(* ===== verification/CollectivePlan.v ===== *)
(** * The ring all-reduce plan

    Models [collective/model.hpp] (the data of a collective) and
    [collective/planner.cpp]: which shard every rank passes to its neighbour in
    each round.  The abstract specification is an all-reduce: after the rounds
    of the plan every rank holds, for every shard, the sum of what all ranks
    held at the start. *)

From S2P Require Import Prelude SimTime Entities.

(** ** Data *)

Record CollectiveRequest : Type := mkCollectiveRequest {
  cq_participants : list GpuId;
  cq_bytes : ByteCount;
  cq_chunk_bytes : ByteCount;
}.

Record RingTransfer : Type := mkRingTransfer {
  rg_source : Z;
  rg_destination : Z;
  rg_shard : Z;
  rg_bytes : ByteCount;
}.

Record CollectiveResult : Type := mkCollectiveResult {
  cl_id : CollectiveId;
  cl_outcome : Phase;
  cl_started : SimTimeNs;
  cl_finished : SimTimeNs;
  cl_planned_bytes : Z;
  cl_issued_fabric_bytes : Z;
  cl_issued_local_bytes : Z;
  cl_delivered_bytes : Z;
  cl_reason : string;
}.

Record CollectiveTimeline : Type := mkCollectiveTimeline {
  ct_id : CollectiveId;
  ct_timestamp : SimTimeNs;
  ct_phase : Phase;
  ct_round : Z;
}.

(** ** The planner *)

Definition phase_name (phase : Phase) : string :=
  match phase with
  | ReduceScatter => "reduce_scatter"
  | AllGather => "all_gather"
  | Phase_Succeeded => "succeeded"
  | Phase_Failed => "failed"
  | Phase_Cancelled => "cancelled"
  end.

(** [participants] is a [std::uint32_t]. *)
Definition planned_volume (participants : Z) (bytes : ByteCount) : outcome Z :=
  if (participants =? 0) || (participants >? 8192) || (bytes =? 0)
  then Throw (invalid_argument "invalid ring dimensions") else
  let factor := u64_wrap (2 * u32_wrap (participants - 1)) in
  if negb (factor =? 0) && (bytes >? u64_max / factor)
  then Throw (overflow_error "ring volume overflow")
  else Ret (u64_wrap (factor * bytes)).

(** The shard a rank passes on, in 32-bit arithmetic. *)
Definition ring_shard (participants : Z) (phase : Phase) (round rank : Z) : Z :=
  u32_wrap (rank + participants - round + Z.b2z (bool_decide (phase = AllGather)))
    mod participants.

Definition shard_size (participants : Z) (bytes : ByteCount) (shard : Z) : Z :=
  u64_wrap (bytes / participants + Z.b2z (shard <? bytes mod participants)).

Definition ring_transfer (participants : Z) (bytes : ByteCount) (phase : Phase)
    (round rank : Z) : RingTransfer :=
  let shard := ring_shard participants phase round rank in
  mkRingTransfer rank (u32_wrap (rank + 1) mod participants) shard
    (shard_size participants bytes shard).

Definition plan_round (participants : Z) (bytes : ByteCount) (phase : Phase) (round : Z)
    : outcome (list RingTransfer) :=
  match planned_volume participants bytes with
  | Throw e => Throw e
  | Ret _ =>
      if (negb (bool_decide (phase = ReduceScatter)) && negb (bool_decide (phase = AllGather))) ||
         (participants <? 2) || (round >=? u32_wrap (participants - 1))
      then Throw (invalid_argument "invalid ring phase or round")
      else Ret (ring_transfer participants bytes phase round <$> seqZ 0 participants)
  end.

(** ** The abstract all-reduce

    A rank holds a number for every shard; a transfer of the reduce-scatter
    adds the sender's number to the receiver's, one of the all-gather replaces
    it.  All transfers of a round read the numbers at its start.  Empty shards
    are not sent. *)

Definition ring_data : Type := Z -> Z -> Z.

Definition receive (phase : Phase) (start : ring_data) (mine : Z) (t : RingTransfer) : Z :=
  let sent := start (rg_source t) (rg_shard t) in
  if bool_decide (phase = AllGather) then sent else mine + sent.

Definition exchange (phase : Phase) (plan : list RingTransfer) (start : ring_data) : ring_data :=
  fun rank shard =>
    foldl (receive phase start) (start rank shard)
      (filter (fun t => rg_destination t = rank /\ rg_shard t = shard) plan).

Definition ring_round (participants : Z) (bytes : ByteCount) (data : ring_data)
    (step : Phase * Z) : ring_data :=
  match plan_round participants bytes (fst step) (snd step) with
  | Ret plan => exchange (fst step) (filter (fun t => rg_bytes t <> 0) plan) data
  | Throw _ => data
  end.

(** The rounds in the order the executor advances through them. *)
Definition ring_rounds (participants : Z) : list (Phase * Z) :=
  (pair ReduceScatter <$> seqZ 0 (participants - 1)) ++
  (pair AllGather <$> seqZ 0 (participants - 1)).

Definition ring_all_reduce (participants : Z) (bytes : ByteCount) (data : ring_data) : ring_data :=
  foldl (ring_round participants bytes) data (ring_rounds participants).

(** ** Arithmetic on a ring *)

Lemma ring_add n a b : 0 <= a < n -> 0 <= b <= n ->
  (a + b) mod n = if a + b <? n then a + b else a + b - n.
Proof.
  intros Ha Hb. destruct (Z.ltb_spec (a + b) n); [apply Z.mod_small; lia |].
  symmetry. apply Z.mod_unique with 1; lia.
Qed.

Lemma ring_sub n a b : 0 <= a < n -> 0 <= b <= n ->
  (a - b) mod n = if a <? b then a - b + n else a - b.
Proof.
  intros Ha Hb. destruct (Z.ltb_spec a b); [| apply Z.mod_small; lia].
  symmetry. apply Z.mod_unique with (-1); lia.
Qed.

(** Arithmetic modulo [n] on numbers below [n] by cases. *)
Ltac ring_mod := repeat match goal with
  | |- context [(?a + ?b) mod ?n] => rewrite (ring_add n a b) by lia
  | |- context [(?a - ?b) mod ?n] => rewrite (ring_sub n a b) by lia
  | |- context [?a <? ?b] => destruct (Z.ltb_spec a b)
  end; try lia.

(** A ring rotated by [f] is the ring. *)
Lemma seqZ_rotation n (f g : Z -> Z) :
  (forall k, 0 <= k < n -> 0 <= f k < n /\ g (f k) = k) ->
  (forall k, 0 <= k < n -> 0 <= g k < n /\ f (g k) = k) ->
  f <$> seqZ 0 n ≡ₚ seqZ 0 n.
Proof.
  intros Hf Hg. apply NoDup_Permutation.
  - apply NoDup_fmap_2_strong; [| apply NoDup_seqZ].
    intros x y Hx%elem_of_seqZ Hy%elem_of_seqZ Heq.
    rewrite <- (proj2 (Hf x ltac:(lia))), <- (proj2 (Hf y ltac:(lia))). by rewrite Heq.
  - apply NoDup_seqZ.
  - intros x. rewrite list_elem_of_fmap. setoid_rewrite elem_of_seqZ. split.
    + intros (k & -> & Hk). destruct (Hf k ltac:(lia)). lia.
    + intros Hx. exists (g x). destruct (Hg x ltac:(lia)). split; [done | lia].
Qed.

Lemma filter_fmap {A B} (f : A -> B) (P : B -> Prop) `{!forall x, Decision (P x)} (l : list A) :
  filter P (f <$> l) = f <$> filter (fun x => P (f x)) l.
Proof.
  induction l as [| x l IH]; [done |]. rewrite fmap_cons, !filter_cons, IH.
  by destruct (decide (P (f x))).
Qed.

Lemma filter_comm {A} (P Q : A -> Prop) `{!forall x, Decision (P x)} `{!forall x, Decision (Q x)}
    (l : list A) :
  filter P (filter Q l) = filter Q (filter P l).
Proof. rewrite !list_filter_filter. apply filter_ext_in. tauto. Qed.

Lemma filter_unique {A} (P : A -> Prop) `{!forall x, Decision (P x)} (l : list A) x :
  NoDup l -> x ∈ l -> (forall y, y ∈ l -> P y <-> y = x) -> filter P l = [x].
Proof.
  induction l as [| y l IH]; intros Hnd Hx HP; [by apply elem_of_nil in Hx |].
  apply NoDup_cons in Hnd as [Hy Hnd]. rewrite filter_cons.
  apply elem_of_cons in Hx as [-> | Hx].
  - rewrite decide_True by (by apply HP; [left |]). f_equal.
    apply filter_none. intros z Hin Hz.
    apply HP in Hz; [by subst | by right].
  - rewrite decide_False.
    + apply IH; [done | done |]. intros z Hz. apply HP. by right.
    + intros Hp. apply HP in Hp; [by subst | left].
Qed.

(** ** The dimensions the planner accepts *)

Definition ring_ok (n : Z) (bytes : ByteCount) : Prop :=
  1 <= n <= 8192 /\ 0 < bytes /\ 2 * (n - 1) * bytes <= u64_max.

Lemma planned_volume_eq n bytes :
  u32 n -> u64 bytes ->
  match planned_volume n bytes with
  | Ret v => ring_ok n bytes /\ v = 2 * (n - 1) * bytes
  | Throw _ => ~ ring_ok n bytes
  end.
Proof.
  intros Hn Hb. unfold planned_volume, ring_ok.
  destruct (_ || _) eqn:Hd.
  - intros (H1 & H2 & _). word_lia.
  - apply orb_false_iff in Hd as [[H1 H2]%orb_false_iff H3].
    assert (u32_wrap (n - 1) = n - 1) as ->.
    { unfold u32_wrap. apply Z.mod_small. word_lia. }
    rewrite (u64_wrap_id (2 * (n - 1))) by word_lia.
    destruct (2 * (n - 1) =? 0) eqn:Hf; cbn [negb andb].
    + rewrite u64_wrap_id by word_lia. word_lia.
    + destruct (bytes >? u64_max / (2 * (n - 1))) eqn:Ho.
      * intros (_ & _ & Hle). apply Z.gtb_lt in Ho.
        assert (bytes <= u64_max / (2 * (n - 1))); [| lia]. apply Z.div_le_lower_bound; word_lia.
      * assert (2 * (n - 1) * bytes <= u64_max) as Hle.
        { assert (bytes <= u64_max / (2 * (n - 1))) by lia.
          pose proof (Z.mul_div_le u64_max (2 * (n - 1)) ltac:(word_lia)) as Hm.
          etrans; [| exact Hm]. apply Z.mul_le_mono_nonneg_l; word_lia. }
        rewrite u64_wrap_id; [split; [split_and!; word_lia | lia] |].
        split; [apply Z.mul_nonneg_nonneg; word_lia | done].
Qed.

Section Round.
Context (n : Z) (bytes : ByteCount) (Hok : ring_ok n bytes) (Hn : 2 <= n) (Hb : u64 bytes).
Context (phase : Phase) (Hphase : phase = ReduceScatter \/ phase = AllGather).
Context (round : Z) (Hround : 0 <= round < n - 1).

(** Hops behind its origin at which a shard is in this round. *)
Definition lag : Z := round + 1 - Z.b2z (bool_decide (phase = AllGather)).

Lemma lag_bounds : 0 <= lag <= n - 1.
Proof. unfold lag. destruct (bool_decide _); simpl; lia. Qed.

Lemma plan_round_eq :
  plan_round n bytes phase round = Ret (ring_transfer n bytes phase round <$> seqZ 0 n).
Proof.
  unfold plan_round. pose proof (planned_volume_eq n bytes ltac:(destruct Hok; word_lia) Hb) as Hv.
  destruct (planned_volume n bytes); [| done].
  assert (u32_wrap (n - 1) = n - 1) as ->.
  { unfold u32_wrap. apply Z.mod_small. destruct Hok. word_lia. }
  replace (_ || _) with false; [done |]. symmetry. rewrite !orb_false_iff. split_and!; [| lia | lia].
  by destruct Hphase as [-> | ->].
Qed.

Lemma ring_shard_eq rank : 0 <= rank < n ->
  ring_shard n phase round rank = (((rank + 1) mod n) - lag) mod n.
Proof.
  intros Hr. unfold ring_shard, u32_wrap. destruct Hok as [Hle _].
  rewrite (Z.mod_small _ (2 ^ 32)) by (destruct (bool_decide _); simpl; word_lia).
  rewrite Zminus_mod_idemp_l. unfold lag.
  replace (rank + n - round + _) with
    (rank + 1 - (round + 1 - Z.b2z (bool_decide (phase = AllGather))) + 1 * n) by lia.
  by rewrite Z.mod_add by lia.
Qed.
====================
## Task
A single number is the answer: how many lines of the material above hold the word "assert"?

## Exercise output
5